BEGIN SUPPLIED DATA
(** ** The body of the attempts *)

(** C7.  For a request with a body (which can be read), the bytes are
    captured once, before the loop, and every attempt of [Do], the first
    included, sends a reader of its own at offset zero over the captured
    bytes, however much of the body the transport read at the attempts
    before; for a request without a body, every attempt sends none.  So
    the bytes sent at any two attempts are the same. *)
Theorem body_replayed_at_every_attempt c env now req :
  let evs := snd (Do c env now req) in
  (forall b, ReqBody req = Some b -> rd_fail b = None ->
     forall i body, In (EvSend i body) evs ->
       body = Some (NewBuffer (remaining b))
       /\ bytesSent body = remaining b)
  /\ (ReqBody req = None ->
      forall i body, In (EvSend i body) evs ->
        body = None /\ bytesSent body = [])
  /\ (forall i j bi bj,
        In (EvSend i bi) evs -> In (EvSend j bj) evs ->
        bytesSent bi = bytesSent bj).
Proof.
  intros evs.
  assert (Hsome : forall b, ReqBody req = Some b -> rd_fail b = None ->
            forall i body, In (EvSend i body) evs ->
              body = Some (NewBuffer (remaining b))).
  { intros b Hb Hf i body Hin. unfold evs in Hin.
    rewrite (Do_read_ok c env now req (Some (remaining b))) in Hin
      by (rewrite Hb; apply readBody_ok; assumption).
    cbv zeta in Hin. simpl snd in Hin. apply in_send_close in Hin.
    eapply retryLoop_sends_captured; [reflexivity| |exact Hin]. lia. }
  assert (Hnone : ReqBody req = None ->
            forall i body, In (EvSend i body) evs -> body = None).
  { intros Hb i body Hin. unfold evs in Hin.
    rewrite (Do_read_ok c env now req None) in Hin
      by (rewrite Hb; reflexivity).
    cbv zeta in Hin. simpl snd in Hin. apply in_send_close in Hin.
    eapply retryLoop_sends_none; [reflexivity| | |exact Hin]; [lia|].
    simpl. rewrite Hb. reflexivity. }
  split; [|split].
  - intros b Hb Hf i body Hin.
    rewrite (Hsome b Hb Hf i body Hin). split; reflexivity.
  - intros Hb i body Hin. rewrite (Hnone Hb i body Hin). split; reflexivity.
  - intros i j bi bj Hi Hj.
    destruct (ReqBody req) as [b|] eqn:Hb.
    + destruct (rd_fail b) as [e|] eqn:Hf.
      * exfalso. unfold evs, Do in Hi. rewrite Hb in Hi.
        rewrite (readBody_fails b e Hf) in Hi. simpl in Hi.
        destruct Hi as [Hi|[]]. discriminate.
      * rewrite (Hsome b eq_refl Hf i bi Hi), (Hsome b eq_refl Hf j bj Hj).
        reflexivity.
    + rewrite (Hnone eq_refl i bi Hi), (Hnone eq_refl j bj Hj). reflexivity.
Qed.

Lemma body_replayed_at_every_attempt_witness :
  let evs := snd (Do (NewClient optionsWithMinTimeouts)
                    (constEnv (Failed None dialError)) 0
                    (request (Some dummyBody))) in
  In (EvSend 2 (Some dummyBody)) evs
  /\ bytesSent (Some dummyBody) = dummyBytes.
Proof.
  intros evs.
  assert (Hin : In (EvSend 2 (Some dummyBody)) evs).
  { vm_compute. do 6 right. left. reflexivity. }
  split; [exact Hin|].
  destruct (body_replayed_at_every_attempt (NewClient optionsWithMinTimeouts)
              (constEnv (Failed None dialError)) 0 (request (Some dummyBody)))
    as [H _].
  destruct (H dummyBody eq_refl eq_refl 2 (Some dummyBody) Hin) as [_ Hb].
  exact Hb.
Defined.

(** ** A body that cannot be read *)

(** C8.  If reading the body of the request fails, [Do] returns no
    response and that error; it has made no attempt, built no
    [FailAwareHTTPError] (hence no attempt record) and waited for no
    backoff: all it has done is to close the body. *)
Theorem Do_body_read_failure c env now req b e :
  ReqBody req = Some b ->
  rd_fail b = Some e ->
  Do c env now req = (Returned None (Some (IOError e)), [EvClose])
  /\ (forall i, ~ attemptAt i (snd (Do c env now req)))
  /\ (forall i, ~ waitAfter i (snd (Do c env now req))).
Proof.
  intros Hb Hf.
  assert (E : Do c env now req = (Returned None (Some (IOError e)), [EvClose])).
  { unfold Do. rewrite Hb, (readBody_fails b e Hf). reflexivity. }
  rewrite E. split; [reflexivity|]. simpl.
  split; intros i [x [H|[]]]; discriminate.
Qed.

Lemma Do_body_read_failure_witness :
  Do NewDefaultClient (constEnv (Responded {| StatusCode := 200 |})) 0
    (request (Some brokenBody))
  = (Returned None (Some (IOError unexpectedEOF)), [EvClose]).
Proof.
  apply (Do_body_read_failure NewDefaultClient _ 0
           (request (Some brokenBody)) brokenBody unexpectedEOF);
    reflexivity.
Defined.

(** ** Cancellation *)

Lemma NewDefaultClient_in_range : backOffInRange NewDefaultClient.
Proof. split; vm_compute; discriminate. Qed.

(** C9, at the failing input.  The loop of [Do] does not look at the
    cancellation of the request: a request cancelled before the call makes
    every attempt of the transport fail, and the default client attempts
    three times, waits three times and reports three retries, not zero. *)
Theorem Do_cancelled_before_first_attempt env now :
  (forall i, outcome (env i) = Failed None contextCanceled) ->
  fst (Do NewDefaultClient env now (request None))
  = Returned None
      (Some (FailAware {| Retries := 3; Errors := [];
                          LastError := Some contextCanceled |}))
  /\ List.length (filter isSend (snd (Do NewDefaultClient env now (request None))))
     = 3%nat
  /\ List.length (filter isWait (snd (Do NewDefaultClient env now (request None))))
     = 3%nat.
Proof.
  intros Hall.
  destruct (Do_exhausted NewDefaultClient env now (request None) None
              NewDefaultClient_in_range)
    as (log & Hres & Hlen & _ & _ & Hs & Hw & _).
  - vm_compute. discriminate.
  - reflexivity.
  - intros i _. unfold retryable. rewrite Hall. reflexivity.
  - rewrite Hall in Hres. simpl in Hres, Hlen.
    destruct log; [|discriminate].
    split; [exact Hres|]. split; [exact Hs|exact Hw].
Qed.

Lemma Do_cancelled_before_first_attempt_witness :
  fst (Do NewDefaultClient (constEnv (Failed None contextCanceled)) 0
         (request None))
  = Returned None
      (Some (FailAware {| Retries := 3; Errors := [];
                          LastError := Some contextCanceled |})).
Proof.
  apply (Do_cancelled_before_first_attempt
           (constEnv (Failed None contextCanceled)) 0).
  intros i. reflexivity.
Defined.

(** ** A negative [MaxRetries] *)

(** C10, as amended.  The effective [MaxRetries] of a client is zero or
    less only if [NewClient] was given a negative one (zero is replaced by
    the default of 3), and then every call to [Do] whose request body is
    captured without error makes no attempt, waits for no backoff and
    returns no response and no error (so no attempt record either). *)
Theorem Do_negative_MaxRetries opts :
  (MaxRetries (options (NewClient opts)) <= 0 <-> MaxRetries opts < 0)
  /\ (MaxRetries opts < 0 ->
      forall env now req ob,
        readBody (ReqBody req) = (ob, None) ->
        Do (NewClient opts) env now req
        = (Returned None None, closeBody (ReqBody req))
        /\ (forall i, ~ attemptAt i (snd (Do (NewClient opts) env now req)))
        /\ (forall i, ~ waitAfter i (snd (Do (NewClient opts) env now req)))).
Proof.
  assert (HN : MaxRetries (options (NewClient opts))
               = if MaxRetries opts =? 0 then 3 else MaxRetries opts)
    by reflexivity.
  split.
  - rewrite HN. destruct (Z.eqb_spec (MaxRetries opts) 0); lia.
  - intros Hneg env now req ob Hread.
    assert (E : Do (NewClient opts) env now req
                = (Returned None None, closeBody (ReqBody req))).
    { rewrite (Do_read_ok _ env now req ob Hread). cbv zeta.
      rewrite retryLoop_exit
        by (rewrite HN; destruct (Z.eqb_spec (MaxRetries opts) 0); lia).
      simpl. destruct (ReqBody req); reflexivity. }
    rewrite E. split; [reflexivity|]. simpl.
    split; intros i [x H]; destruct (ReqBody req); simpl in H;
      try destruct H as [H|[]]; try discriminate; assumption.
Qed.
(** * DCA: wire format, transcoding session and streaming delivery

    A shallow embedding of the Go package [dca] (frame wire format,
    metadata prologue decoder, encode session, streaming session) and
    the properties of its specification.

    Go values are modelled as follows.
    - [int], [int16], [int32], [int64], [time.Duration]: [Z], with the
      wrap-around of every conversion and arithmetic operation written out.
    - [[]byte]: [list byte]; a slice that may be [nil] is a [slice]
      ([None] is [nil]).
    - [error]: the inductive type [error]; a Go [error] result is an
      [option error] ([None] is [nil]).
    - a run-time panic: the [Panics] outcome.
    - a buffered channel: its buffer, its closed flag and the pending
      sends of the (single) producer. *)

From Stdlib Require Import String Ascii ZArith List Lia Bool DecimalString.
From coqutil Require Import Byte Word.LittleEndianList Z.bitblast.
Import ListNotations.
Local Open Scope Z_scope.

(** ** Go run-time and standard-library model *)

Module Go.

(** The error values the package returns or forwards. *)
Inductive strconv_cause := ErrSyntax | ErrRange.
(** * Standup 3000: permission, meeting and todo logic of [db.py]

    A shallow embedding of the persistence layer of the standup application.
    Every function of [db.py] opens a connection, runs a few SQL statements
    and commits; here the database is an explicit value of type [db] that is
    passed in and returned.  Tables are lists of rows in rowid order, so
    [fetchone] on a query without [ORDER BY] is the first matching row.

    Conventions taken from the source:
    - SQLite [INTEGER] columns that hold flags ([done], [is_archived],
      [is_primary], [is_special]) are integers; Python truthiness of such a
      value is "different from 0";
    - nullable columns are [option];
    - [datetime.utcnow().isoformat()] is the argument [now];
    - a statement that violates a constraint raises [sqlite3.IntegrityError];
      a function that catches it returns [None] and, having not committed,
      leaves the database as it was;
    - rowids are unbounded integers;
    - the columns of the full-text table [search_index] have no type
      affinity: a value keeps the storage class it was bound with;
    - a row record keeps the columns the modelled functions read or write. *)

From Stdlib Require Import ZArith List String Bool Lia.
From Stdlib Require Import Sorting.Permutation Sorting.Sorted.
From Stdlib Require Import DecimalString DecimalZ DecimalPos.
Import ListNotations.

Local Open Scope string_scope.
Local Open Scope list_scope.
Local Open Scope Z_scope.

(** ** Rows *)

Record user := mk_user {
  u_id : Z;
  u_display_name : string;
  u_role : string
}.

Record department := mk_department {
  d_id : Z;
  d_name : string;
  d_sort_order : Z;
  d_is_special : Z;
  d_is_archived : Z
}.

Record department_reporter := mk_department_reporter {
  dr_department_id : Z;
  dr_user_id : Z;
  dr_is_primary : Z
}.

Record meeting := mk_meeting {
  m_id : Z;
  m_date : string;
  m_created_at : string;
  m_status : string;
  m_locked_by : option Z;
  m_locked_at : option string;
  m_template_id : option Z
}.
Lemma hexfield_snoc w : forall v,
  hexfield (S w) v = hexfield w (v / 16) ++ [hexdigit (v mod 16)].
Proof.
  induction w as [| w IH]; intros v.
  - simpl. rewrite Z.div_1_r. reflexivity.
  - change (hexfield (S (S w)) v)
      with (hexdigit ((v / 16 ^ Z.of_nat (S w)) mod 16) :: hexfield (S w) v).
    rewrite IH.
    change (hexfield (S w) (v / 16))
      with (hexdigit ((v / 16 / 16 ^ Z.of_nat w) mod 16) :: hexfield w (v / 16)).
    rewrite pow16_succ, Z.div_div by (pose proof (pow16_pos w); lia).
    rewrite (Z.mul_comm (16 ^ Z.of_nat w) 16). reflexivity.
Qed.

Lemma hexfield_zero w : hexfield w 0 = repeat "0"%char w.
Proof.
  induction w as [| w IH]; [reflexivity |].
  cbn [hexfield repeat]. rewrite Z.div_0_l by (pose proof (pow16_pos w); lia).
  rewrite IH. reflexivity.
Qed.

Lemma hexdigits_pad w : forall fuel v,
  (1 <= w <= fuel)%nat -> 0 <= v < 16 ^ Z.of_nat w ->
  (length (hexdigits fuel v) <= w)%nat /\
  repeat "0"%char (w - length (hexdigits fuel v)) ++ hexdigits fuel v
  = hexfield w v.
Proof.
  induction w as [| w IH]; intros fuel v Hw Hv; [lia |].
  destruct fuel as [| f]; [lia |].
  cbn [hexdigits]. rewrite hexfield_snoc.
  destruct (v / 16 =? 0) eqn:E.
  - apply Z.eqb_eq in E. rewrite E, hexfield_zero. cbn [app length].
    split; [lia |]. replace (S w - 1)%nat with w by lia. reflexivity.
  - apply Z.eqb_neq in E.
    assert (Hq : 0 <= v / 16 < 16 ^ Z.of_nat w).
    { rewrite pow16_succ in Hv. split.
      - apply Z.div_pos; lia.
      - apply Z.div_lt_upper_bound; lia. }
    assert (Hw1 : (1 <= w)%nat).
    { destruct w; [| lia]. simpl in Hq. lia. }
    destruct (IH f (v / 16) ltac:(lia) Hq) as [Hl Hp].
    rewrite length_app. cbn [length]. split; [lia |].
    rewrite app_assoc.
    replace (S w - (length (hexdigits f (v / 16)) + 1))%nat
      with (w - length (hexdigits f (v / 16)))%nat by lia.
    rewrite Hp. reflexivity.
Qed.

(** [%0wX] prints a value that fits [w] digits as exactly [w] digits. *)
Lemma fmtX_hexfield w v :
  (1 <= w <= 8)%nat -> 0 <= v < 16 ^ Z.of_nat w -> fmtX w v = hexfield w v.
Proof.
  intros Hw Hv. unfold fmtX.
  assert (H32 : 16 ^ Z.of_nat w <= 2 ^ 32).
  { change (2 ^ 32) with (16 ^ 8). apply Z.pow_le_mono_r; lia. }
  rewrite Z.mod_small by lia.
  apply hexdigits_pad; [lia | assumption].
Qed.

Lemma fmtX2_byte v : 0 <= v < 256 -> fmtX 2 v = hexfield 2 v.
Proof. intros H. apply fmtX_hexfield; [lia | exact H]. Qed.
END SUPPLIED DATA
What you return should be the lines from the start of the data through the line with "destruct (ReqBody req) as [b|] eqn:Hb.", quoted exactly and nothing more.

(** ** The body of the attempts *)

(** C7.  For a request with a body (which can be read), the bytes are
    captured once, before the loop, and every attempt of [Do], the first
    included, sends a reader of its own at offset zero over the captured
    bytes, however much of the body the transport read at the attempts
    before; for a request without a body, every attempt sends none.  So
    the bytes sent at any two attempts are the same. *)
Theorem body_replayed_at_every_attempt c env now req :
  let evs := snd (Do c env now req) in
  (forall b, ReqBody req = Some b -> rd_fail b = None ->
     forall i body, In (EvSend i body) evs ->
       body = Some (NewBuffer (remaining b))
       /\ bytesSent body = remaining b)
  /\ (ReqBody req = None ->
      forall i body, In (EvSend i body) evs ->
        body = None /\ bytesSent body = [])
  /\ (forall i j bi bj,
        In (EvSend i bi) evs -> In (EvSend j bj) evs ->
        bytesSent bi = bytesSent bj).
Proof.
  intros evs.
  assert (Hsome : forall b, ReqBody req = Some b -> rd_fail b = None ->
            forall i body, In (EvSend i body) evs ->
              body = Some (NewBuffer (remaining b))).
  { intros b Hb Hf i body Hin. unfold evs in Hin.
    rewrite (Do_read_ok c env now req (Some (remaining b))) in Hin
      by (rewrite Hb; apply readBody_ok; assumption).
    cbv zeta in Hin. simpl snd in Hin. apply in_send_close in Hin.
    eapply retryLoop_sends_captured; [reflexivity| |exact Hin]. lia. }
  assert (Hnone : ReqBody req = None ->
            forall i body, In (EvSend i body) evs -> body = None).
  { intros Hb i body Hin. unfold evs in Hin.
    rewrite (Do_read_ok c env now req None) in Hin
      by (rewrite Hb; reflexivity).
    cbv zeta in Hin. simpl snd in Hin. apply in_send_close in Hin.
    eapply retryLoop_sends_none; [reflexivity| | |exact Hin]; [lia|].
    simpl. rewrite Hb. reflexivity. }
  split; [|split].
  - intros b Hb Hf i body Hin.
    rewrite (Hsome b Hb Hf i body Hin). split; reflexivity.
  - intros Hb i body Hin. rewrite (Hnone Hb i body Hin). split; reflexivity.
  - intros i j bi bj Hi Hj.
    destruct (ReqBody req) as [b|] eqn:Hb.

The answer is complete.